Lara never let her condition slow down her work at The Playhouse, often stage managing four or five shows a season. She quickly developed a reputation as one of the hardest working and most enjoyable personalities in the organization.

In the early years, the details of her CF weren’t widely known, though she never hid her condition from anyone. Time past until the devastating moment came when Lara, the picture of reliability at The Playhouse, had to drop out of stage managing A Streetcar Named Desire because of her illness.

It was time to make the big push towards a transplant.

While staying in as good of health as possible, Marsh’s name was placed on the transplant list. A charity fund was set up called the “Places Please Effort to Support Lara Marsh” to help offset the eventual costs of surgery and recovery.

After a false alarm in August, the call came in November that a healthy pair of lungs were ready for Lara in Denver. One quick flight and more than 10 hours of surgery later, Lara’s procedure was a success.

Now, Lara’s next step is recovery. With her husband Craig by her side, the next few months are crucial in making sure everything heals according to plan. The two of them said the outpouring of support from friends, family, and even strangers in the Omaha community has been overwhelming.

“Just knowing that we’re not going through this alone. A card or email or text message means the world.” Craig said.

The best part about this whole process, they said, is the awareness being raised about Cystic Fibrosis and the life-saving capabilities of organ donation.

“I’m wondering at what point people are going to get tired of seeing my face!” Lara said, laughing. “I’ve had people reach out to me, people I don’t even know tell me their stories. Parents who have just learned that their child has CF and want to know what the next step is. People tell me that they have become organ donors now.”

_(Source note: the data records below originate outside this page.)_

(** X19. A run of a fresh controller never raises IndexError and never
    leaves through [sys.exit] with a code other than 0: the session index
    stays a position of the session list, and every session key has a
    command.  An exit with code 0 happens only with the unlock event set,
    and [run] returns only with the event clear, after a Ctrl-C has left the
    loop. *)
Theorem run_session_lookup_never_fails (intro : Ambient)
  (ticks : list Tick) :
  let '(st', tr, c) := run cfg (TTYSafeLock.init cfg) intro ticks in
  (forall msg : string, c <> Raised (IndexError msg)) /\
  (forall code : Z,
     c = Raised (SystemExit code) ->
     code = 0 /\ is_set (unlocked_event st') = true) /\
  (c = Returned ->
   is_set (unlocked_event st') = false /\
   exists tk : Tick, In tk ticks /\ key tk = CtrlC).
Proof.
  unfold run.
  destruct (play_anim _ _ _ _ _ _ _ _ _) as [ev atr].
  pose proof (run_loop_outcome cfg ticks
                (with_event (TTYSafeLock.init cfg) ev)) as Hl.
  pose proof (run_loop_errors cfg ticks
                (with_event (TTYSafeLock.init cfg) ev)) as He.
  destruct (run_loop cfg (with_event (TTYSafeLock.init cfg) ev) ticks)
    as [[st' ltr] c].
  destruct Hl as (_ & Hint & _).
  destruct He as [Hexit Hinv].
  destruct Hinv as [Hok Hidx].
  { exact (init_session_ok cfg). }
  destruct c as [| |e].
  - split; [discriminate|]. split; discriminate.
  - pose proof (unlocking_outcome st' (fprint_join_raises intro)) as Hu.
    destruct (unlocking cfg st' (fprint_join_raises intro)) as [utr c'].
    destruct Hu as (_ & Hclear & Hjoin & Hset).
    destruct (is_set (unlocked_event st')) eqn:Hev.
    + destruct (fprint_join_raises intro).
      * destruct (Hjoin eq_refl eq_refl) as [_ ->].
        split; [discriminate|]. split; discriminate.
      * rewrite (Hset Hok eq_refl eq_refl).
        split; [discriminate|]. split; [|discriminate].
        intros code H. injection H as <-. auto.
    + destruct (Hclear eq_refl) as [_ ->].
      split; [discriminate|]. split; [discriminate|].
      intros _. split; [reflexivity|]. apply Hint. auto.
  - split; [exact Hidx|]. split; [|discriminate].
    intros code H. exfalso. exact (Hexit code H).
Qed.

Craig agreed that this experience gives optimism that more people will consider becoming organ donors. “There are more recipients waiting out there than there are donors.” Craig said. “100-200 people can benefit from just one donor. That’s a lot of lives changed and a lot of lives saved.”

Above all, the surgery has given the Marshes something that was always uncertain. Time and Hope. 

“I guess that’s part of my future too,” said Lara, “to keep that hope for people active.”

We wrap up the interview and I finish up the rest of my work before going down to The Bluebarn Theatre for a show. My own, less serious illness seems to have subsided and my coughing and body aches are no more. As I walk out of the building and get into my car, Lara’s words remain in my head.

I go to the bank to make a deposit and the teller asks for some identification. Reaching into my pocket, I pull out my wallet and hand the teller my ID. When she returns it, I don’t put it back right away. I hold it in my hands a moment and look at the bottom right hand corner. A small red heart with the letter ‘Y’ in the middle of it. Above it reads the word ‘Donor’.

“Everything alright, sir?” The teller asks me.

“Great,” I said smiling back. “Enjoy the rest of your day.”

As I make my way toward the door, I realize that my cold is finally gone. I walk outside, and take my first real breath of the day.